長瀬智也('19年11月『NHKスペシャル 食の起源』取材会)
『白線流し』の美少年から『IWGP』でヒーローに
「14歳のとき『ツインズ教師』('93年・テレビ朝日系)で俳優デビュー。俳優としての最初のブレイクは17歳で主演を務めた『白線流し』('96年・フジテレビ系)でしょう。天涯孤独な身で、定時制高校に通う少年を演じ、少女漫画から飛び出てきたような美貌と繊細な演技に注目が集まりました。その後、'05年まで2年ごとにスペシャルドラマが放送されました」(テレビ誌ライター)
「定時制に通う長瀬は、昼間の学校で同じ席に座る医者の娘(酒井美紀)と交流しはじめるという物語。ある種の格差でもあり、異種学園ものであり、愁いと憂いのある初々しい長瀬を思い出します。私だけじゃないんだと思った記憶があるくらい、『白線流し』が好きだという中年のおじさんおばさんが多いこと。ある一定の年齢層にとても響くドラマでしたが、あれは第二の『北の国から』と言えなくもない」(吉田さん)
「“めんどくせー!”とボヤきながらその人柄と行動力で問題を解きほぐしていく長瀬のリアルな熱血漢ぶりは、'00年代の新しいヒーロー像になりました。当時は多くの男子がマコトに憧れ、マコトと同じ携帯の着信音『Born to Be Wild』にするのが流行りましたね(笑)。20年経っても風化しない面白さに加え、脇のキャストも今では主役級の俳優ばかりということもあって、“伝説のドラマ”と語り継がれています」(テレビ誌ライター)
長瀬らしい“素直さ”や“一途さ”
「“やさぐれているが目はきれい”“男性ホルモンは多そうなのに俺様感や、やらかし感がない”“女性に頭が上がらない、というか最低限の敬意をしっかりもっている”などなど、長瀬のイメージはいろいろですが、『うぬぼれ刑事』こそ彼そのもの。家まで買っておきながら婚約者に逃げられ、惚れっぽいために容疑者の女性に毎回恋をしてしまうという刑事の役でしたが、そのバカバカしさの中に一途さがあり、“純愛ドラマ”だったと信じています」(吉田さん)
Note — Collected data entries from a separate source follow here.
(* ===== verification/Block.v ===== *)
(** * Entries on the wire, and the genesis entries

    [Entry::to_blob] of [src/entry.rs], the [Block] blobs and
    [reconstruct_entries_from_blobs] of [src/ledger.rs], and [src/mint.rs]. *)

From S2P Require Import Prelude.
From S2P Require Import Types.
From S2P Require Import Codec.
From S2P Require Import Packet.
From S2P Require Import FinPlan.
From S2P Require Import FinPlanProgram.
From S2P Require Import SystemProgram.
From S2P Require Import Transactions.
From S2P Require Import Entry.

(** ** Entries as blobs *)

Inductive LedgerError := BlobErr (e : BlobError) | SerializeErr.

Section EntryBlobs.
Context `{Profile} `{ByteOrder} `{Bincode Pubkey} `{Bincode Entry}.

(** [serialize_into(&mut Cursor::new(blob.data_mut()), &entry)] fails, and the
    caller panics, when the payload is too small; otherwise the payload's
    prefix is overwritten. *)
Definition write_payload (b : Blob) (v : bytes) : outcome Blob :=
  let lo := Z.to_nat BLOB_HEADER_SIZE in
  _ ← rassert (length v <=? length (b_data b) - lo)%nat;
  d ← write_slice (b_data b) lo (lo + length v) v;
  Ret (set_data d b).

(** [Entry::to_blob]. *)
Definition Entry_to_blob (e : Entry) (idx : option Z) (id : option Pubkey) (addr : option SocketAddr)
    : outcome Blob :=
  let v := serialize e in
  b ← write_payload Blob_default v;
  b ← set_size b (Z.of_nat (length v));
  b ← match idx with Some idx => set_index b idx | None => Ret b end;
  b ← match id with Some id => set_id b id | None => Ret b end;
  let b := match addr with Some a => set_meta (Meta_set_addr (b_meta b) a) b | None => b end in
  set_flags b 0.

(** [Block::to_blobs_with_id]: consecutive indices from [start_idx]. *)
Fixpoint blobs_from (i : nat) (id : Pubkey) (start_idx : Z) (addr : SocketAddr) (entries : list Entry)
    : outcome (list Blob) :=
  match entries with
  | [] => Ret []
  | e :: rest =>
      idx ← u64_add start_idx (Z.of_nat i);
      b ← Entry_to_blob e (Some idx) (Some id) (Some addr);
      bs ← blobs_from (S i) id start_idx addr rest;
      Ret (b :: bs)
  end.
Definition to_blobs_with_id (entries : list Entry) (id : Pubkey) (start_idx : Z) (addr : SocketAddr)
    : outcome (list Blob) := blobs_from 0 id start_idx addr entries.

(** [Block::to_blobs]. *)
Definition block_to_blobs (entries : list Entry) : outcome (list Blob) :=
  to_blobs_with_id entries Pubkey_default 0 (V4 [Byte.x00; Byte.x00; Byte.x00; Byte.x00] 0).

(** [reconstruct_entries_from_blobs]: the first blob that does not decode
    ends the call. *)
Fixpoint reconstruct_entries_from_blobs (blobs : list Blob)
    : outcome (result (list Entry) LedgerError) :=
  match blobs with
  | [] => Ret (Ok [])
  | b :: rest =>
      msg_size ← get_size b;
      match msg_size with
      | Err e => Ret (Err (BlobErr e))
      | Ok n =>
          d ← blob_data b;
          msg ← slice d 0 (Z.to_nat n);
          match deserialize (A := Entry) msg with
          | None => Ret (Err SerializeErr)
          | Some entry =>
              r ← reconstruct_entries_from_blobs rest;
              Ret (match r with Ok entries => Ok (entry :: entries) | Err e => Err e end)
          end
      end
  end.
End EntryBlobs.

(** ** The mint *)

Class Pkcs8 `{Ed25519} := from_pkcs8 : bytes -> option Keypair.

Record Mint := mk_mint { mint_pkcs8 : bytes; mint_pubkey : Pubkey; mint_tokens : Z (* i64 *) }.

Section MintOps.
Context `{Profile} `{Sha256} `{Ed25519} `{!Pkcs8} `{Bincode Entry}
  `{Bincode SystemInstruction} `{Bincode (list Pubkey)} `{Bincode Pubkey} `{Bincode Hash}
  `{Bincode I64} `{Bincode bytes}.

(** [Mint::new_with_pkcs8]. *)
Definition new_with_pkcs8 (tokens : Z) (pkcs8 : bytes) : outcome Mint :=
  keypair ← unwrap (from_pkcs8 pkcs8);
  Ret (mk_mint pkcs8 (keypair_pubkey keypair) tokens).

Definition mint_seed (m : Mint) : Hash := hash (mint_pkcs8 m).
Definition mint_keypair (m : Mint) : outcome Keypair := unwrap (from_pkcs8 (mint_pkcs8 m)).

Definition create_transactions (m : Mint) : outcome (list Transaction) :=
  keypair ← mint_keypair m;
  tx ← system_move keypair (mint_pubkey m) (mint_tokens m) (mint_seed m) 0;
  Ret [tx].

Definition create_entries (m : Mint) : outcome (list Entry) :=
  e0 ← Entry_new (mint_seed m) 0 [];
  txs ← create_transactions m;
  e1 ← Entry_new (e_id e0) 0 txs;
  Ret [e0; e1].

Definition mint_last_id (m : Mint) : outcome Hash :=
  es ← create_entries m; e ← index es 1; Ret (e_id e).
End MintOps.

(** ** Lemmas and properties: blobs *)

Section BlobRoundTrip.
Context `{Profile} `{ByteOrder} `{!ByteOrderOk} `{Bincode Pubkey} `{!PubkeyWire}
  `{Bincode Entry} `{!BincodeOk Entry}.

(** The payload of a blob starts with [v]. *)
Definition payload_starts (b : Blob) (v : bytes) : Prop :=
  exists rest, field_of FPayload b = Ret (v ++ rest).

Lemma write_payload_spec b v : wf b -> (length v <= BLOB_SIZE - 64)%nat ->
  exists b', write_payload b v = Ret b' /\ wf b' /\ b_meta b' = b_meta b /\ payload_starts b' v.
Proof.
  intros Hb Hv. pose proof BLOB_SIZE_ge. unfold wf, Blob_wf in *. unfold write_payload.
  rewrite BLOB_HEADER_SIZE_eq, Hb. change (Z.to_nat 64) with 64%nat.
  rewrite (proj2 (Nat.leb_le _ _)) by done. cbn -[drop take Nat.add].
  rewrite write_slice_Ret by lia. cbn -[drop take Nat.add]. eexists. split; [done|].
  split; [simpl; rewrite length_put by lia; done|]. split; [done|].
  exists (drop (64 + length v) (b_data b)). unfold field_of. cbn -[drop take Nat.add].
  apply (slice_middle _ (take 64 (b_data b)) _ []); [by rewrite app_nil_r|rewrite length_take; lia|].
  rewrite length_app, length_take, length_drop. lia.
Qed.

Lemma Entry_to_blob_spec e ix id addr :
  wf id -> in_u64 ix = true -> serialized_size e <= BLOB_DATA_SIZE ->
  exists b, Entry_to_blob e (Some ix) (Some id) (Some addr) = Ret b /\ wf b /\
    shows b (mk_header ix id 0 (serialized_size e)) /\ payload_starts b (serialize e).
Proof.
  intros Hid Hix Hsz. unfold serialized_size in *. rewrite BLOB_DATA_SIZE_eq in Hsz.
  pose proof BLOB_SIZE_Z. unfold Entry_to_blob.
  destruct (write_payload_spec Blob_default (serialize e)) as (b0 & -> & Hb0 & _ & [rest Hp]);
    [apply length_replicate|lia|]. simpl.
  assert (Hn : in_u64 (Z.of_nat (length (serialize e)) + 64) = true)
    by (apply in_u64_iff; unfold u64_max; lia).
  destruct (set_size_spec b0 _ Hb0 Hn) as (b1 & -> & Hb1 & Hm1 & Hf1). simpl.
  destruct (set_index_spec b1 ix Hb1) as (b2 & -> & Hb2 & Hm2 & Hf2). simpl.
  destruct (set_id_spec b2 id Hb2 Hid) as (b3 & -> & Hb3 & Hm3 & Hf3). simpl.
  destruct (set_flags_spec (set_meta (Meta_set_addr (b_meta b3) addr) b3) 0 Hb3)
    as (b4 & -> & Hb4 & Hm4 & Hf4).
  exists b4. split; [done|]. split; [done|].
  split; [|exists rest; by rewrite Hf4, field_of_set_meta, Hf3, Hf2, Hf1].
  apply shows_fields; cbn [h_index h_id h_flags h_size];
    rewrite ?Hf4, ?field_of_set_meta, ?Hf3, ?Hf2, ?Hf1; try reflexivity; [exact Hix|exact Hid|lia|exact Hn|].
  rewrite Hm4, Hm3, Hm2, Hm1. by destruct addr.
Qed.

Lemma reconstruct_cons b bs e h : wf b -> wf e ->
  shows b h -> h_size h = serialized_size e -> payload_starts b (serialize e) ->
  reconstruct_entries_from_blobs (b :: bs) =
    (r ← reconstruct_entries_from_blobs bs;
     Ret (match r with Ok entries => Ok (e :: entries) | Err err => Err err end)).
Proof.
  intros Hb He (_ & _ & _ & Hs) Hh [rest Hp]. cbn [reconstruct_entries_from_blobs].
  rewrite Hs. simpl. rewrite blob_data_field, Hp by done. simpl. rewrite Hh. unfold serialized_size.
  rewrite Nat2Z.id, (slice_middle _ [] (serialize e) rest) by done. simpl.
  by rewrite deserialize_serialize.
Qed.

(** What a reader sees of the [i]-th blob. *)
Definition shows_from (id : Pubkey) (start i : Z) (b : Blob) (e : Entry) : Prop :=
  shows b (mk_header (start + i) id 0 (serialized_size e)).

Lemma blobs_from_spec i id start addr es :
  wf id -> 0 <= start -> in_u64 (start + Z.of_nat i + Z.of_nat (length es)) = true -> Forall wf es ->
  Forall (fun e => serialized_size e <= BLOB_DATA_SIZE) es ->
  exists bs, blobs_from i id start addr es = Ret bs /\
    reconstruct_entries_from_blobs bs = Ret (Ok es) /\ length bs = length es /\
    forall j b e, bs !! j = Some b -> es !! j = Some e -> shows_from id start (Z.of_nat (i + j)) b e.
Proof.
  intros Hid Hs. revert i. induction es as [|e es IH]; intros i Hu Hw Hz.
  { exists []. split_and!; [done..|]. intros j b e Hj. by rewrite lookup_nil in Hj. }
  apply in_u64_iff in Hu as Hu'. cbn [length] in *. unfold u64_max in Hu'.
  apply Forall_cons in Hw as [He Hw], Hz as [Hze Hz]. cbn [blobs_from].
  assert (Hix : in_u64 (start + Z.of_nat i) = true) by (apply in_u64_iff; unfold u64_max; lia).
  rewrite u64_add_exact by done.
  destruct (Entry_to_blob_spec e (start + Z.of_nat i) id addr) as (b & Eb & Hb & Hsh & Hp); [done..|].
  rewrite bind_Ret, Eb, bind_Ret.
  destruct (IH (S i)) as (bs & -> & Hr & Hl & Hlk); [apply in_u64_iff; unfold u64_max; lia|done..|].
  rewrite bind_Ret. exists (b :: bs). split; [done|]. split; [|split; [simpl; congruence|]].
  - erewrite reconstruct_cons by done. by rewrite Hr.
  - intros [|j] b' e' Hb' He'; simplify_eq/=.
    + by replace (i + 0)%nat with i by lia.
    + replace (i + S j)%nat with (S i + j)%nat by lia. eauto.
Qed.

End BlobRoundTrip.

(** ** Reference instances and witnesses *)

Module EntryCodec.
Lemma c_transaction_nonempty : nonempty_enc c_transaction.
Proof. intros t [Ht _]. simpl in *. rewrite length_app. lia. Qed.

Definition c_entry : codec Entry := c_iso
  (c_pair (c_uint 8) (c_pair c_hash (c_vec c_transaction c_transaction_nonempty)))
  (fun e => (e_num_hashes e, (e_id e, e_transactions e)))
  (fun '(n, (h, txs)) => mk_entry n h txs)
  ltac:(by intros []) ltac:(by intros (?&?&?)).

Definition entry_bincode : Bincode Entry := codec_bincode c_entry.

Lemma c_transaction_wf tx : wf tx <-> cwf c_transaction tx.
Proof.
  destruct tx as [sg ks p l f u]. unfold wf, Transaction_wf. simpl.
  assert (Forall (fun _ : byte => True) u) by (by apply Forall_true).
  unfold wf, Signature_wf, Pubkey_wf, Hash_wf. simpl. tauto.
Qed.

Lemma entry_wf_cwf (e : Entry) : wf e <-> cwf c_entry e.
Proof.
  destruct e as [n h txs]. unfold wf, Entry_wf. simpl.
  assert (Forall wf txs <-> Forall (cwf c_transaction) txs) as ->.
  { split; intros Hf; (eapply Forall_impl; [exact Hf|apply c_transaction_wf]). }
  rewrite u64_range. tauto.
Qed.

Lemma entry_ok : @BincodeOk Entry _ entry_bincode.
Proof. apply codec_bincode_ok, entry_wf_cwf. Qed.

Lemma entry_wire : @EntryWire entry_bincode.
Proof.
  split.
  - intros n [h] txs _ Hh. unfold serialized_size. simpl. unfold wf, Hash_wf in Hh.
    simpl in Hh. rewrite !length_app, Hh. done.
  - intros txs tx. unfold serialized_size. simpl.
    rewrite fmap_app, concat_app, !length_app. lia.
Qed.
End EntryCodec.

Module EntryWitness.
Import Toy EntryCodec.
#[local] Existing Instances sha entry_bincode entry_ok entry_wire FinPlanCodec.instruction_bincode
  PacketWitness.le PacketWitness.le_ok PacketWitness.pk PacketWitness.pk_ok.
#[local] Instance checked : Profile := true.

Definition tx : Transaction := TransactionsWitness.tx.
Definition start : Hash := hash [].

Definition chain : list Entry :=
  [Entry_new_tick 3 (next_id start 3 []); mk_entry 2 (next_id (next_id start 3 []) 2 [tx; tx]) [tx; tx]].

Lemma chain_wf : Forall wf chain.
Proof.
  repeat first [constructor|apply TransactionsWitness.tx_wf|reflexivity|apply next_id_wf].
Qed.

Lemma next_entry_verifies_witness :
  exists e, next_entry start 5 [tx] = Ret e /\ e_transactions e = [tx] /\ e_num_hashes e = 5 /\
    Entry_verify e start = Ret true.
Proof. apply next_entry_verifies; [reflexivity|left; lia|vm_compute; reflexivity]. Defined.



(** A transaction with 66000 bytes of user data. *)
Definition big_tx : Transaction :=
  mk_tx Signature_default [key 1] System_id start 0 (replicate (Z.to_nat 66000) Byte.x00).

Lemma next_entries_stuck_witness : next_entries 100 start 0 [big_tx; tx] = None.
Proof.
  apply (next_entries_stuck 100 start big_tx [tx]);
    [reflexivity|vm_compute; reflexivity|vm_compute; reflexivity|done].
Defined.

End EntryWitness.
『タイガー&ドラゴン』や、脚本家・岡田惠和が長瀬のために書き下ろしたドラマ『泣くな、はらちゃん』('13年・日本テレビ系)でも、その“らしさ”が爆発しているという。
「『タイガー&ドラゴン』は落語に魅せられたヤクザを演じましたが、落語家(西田敏行)を脅迫して落語を教わるという“素直さ”や“一途さ”がありました。反社会的な人間でありながら“人として大事な部分”をちゃんと持ち合わせている“優しさ”も伝わる。魅力的なクズだったと思います。
『泣くな、はらちゃん』は漫画のキャラクターが現実の世界に飛び出してきて、作者である生身の女性に恋をするというファンタジーですが、その設定が長瀬にぴったりで。要するに純粋で常識のないキャラクターなので、そのおかしさもあるし、一途に恋をする姿というのも“長瀬っぽさ”全開なわけです」(吉田さん)
一生懸命やって「笑われてる」ほうがいい
『TOO YOUNG TO DIE!』では地獄の赤鬼でバンド・地獄図(ヘルズ)のボーカル&ギターのキラーKを演じたが、KISSよろしく全顔を真っ赤にペイントし、牙をつけて奇抜な衣装……ともはやジャニーズアイドルの面影は一切ない。こんな規格外のキャラクターを違和感なく演じてしまうのが長瀬のすごいところ。宮藤はインタビューで《どんな無理な設定でも、絶対面白くしてくれる》と俳優として絶大な信頼を寄せていることを明かしている。
《僕がやる手だてっていうのはギリギリまでやるっていう、それしかなくて。それが『どうすれば一番伝わるか』ってことに対する僕の答えなんですよね》(『CUT』'05年4月号)
《『人を笑わせてやる』みたいなのはヤなんですよね。自分がすっげえバカなこと一生懸命やって『笑われてる』ほうがいい。そうするとすっげえ自分もワクワクしてくる》(同上)
「透明な容器」として役者に向いている
「あれだけ濃い顔立ちに完璧なルックスなのに、“男としての弱さや幼さ”を前面に出すのがあまりに上手すぎて、“自己評価が低い”と思わせる。そこが俳優としての魅力ではないかと思います。“弱みを見せない正義の味方”が活躍しがちな日本のドラマで、しかもジャニーズ事務所の所属とくれば、大方は“賢くて特異な才能をもっていて、必ず周囲から一目置かれる存在に描かれる”わけですが、長瀬は別格というか別枠で描かれることが多い。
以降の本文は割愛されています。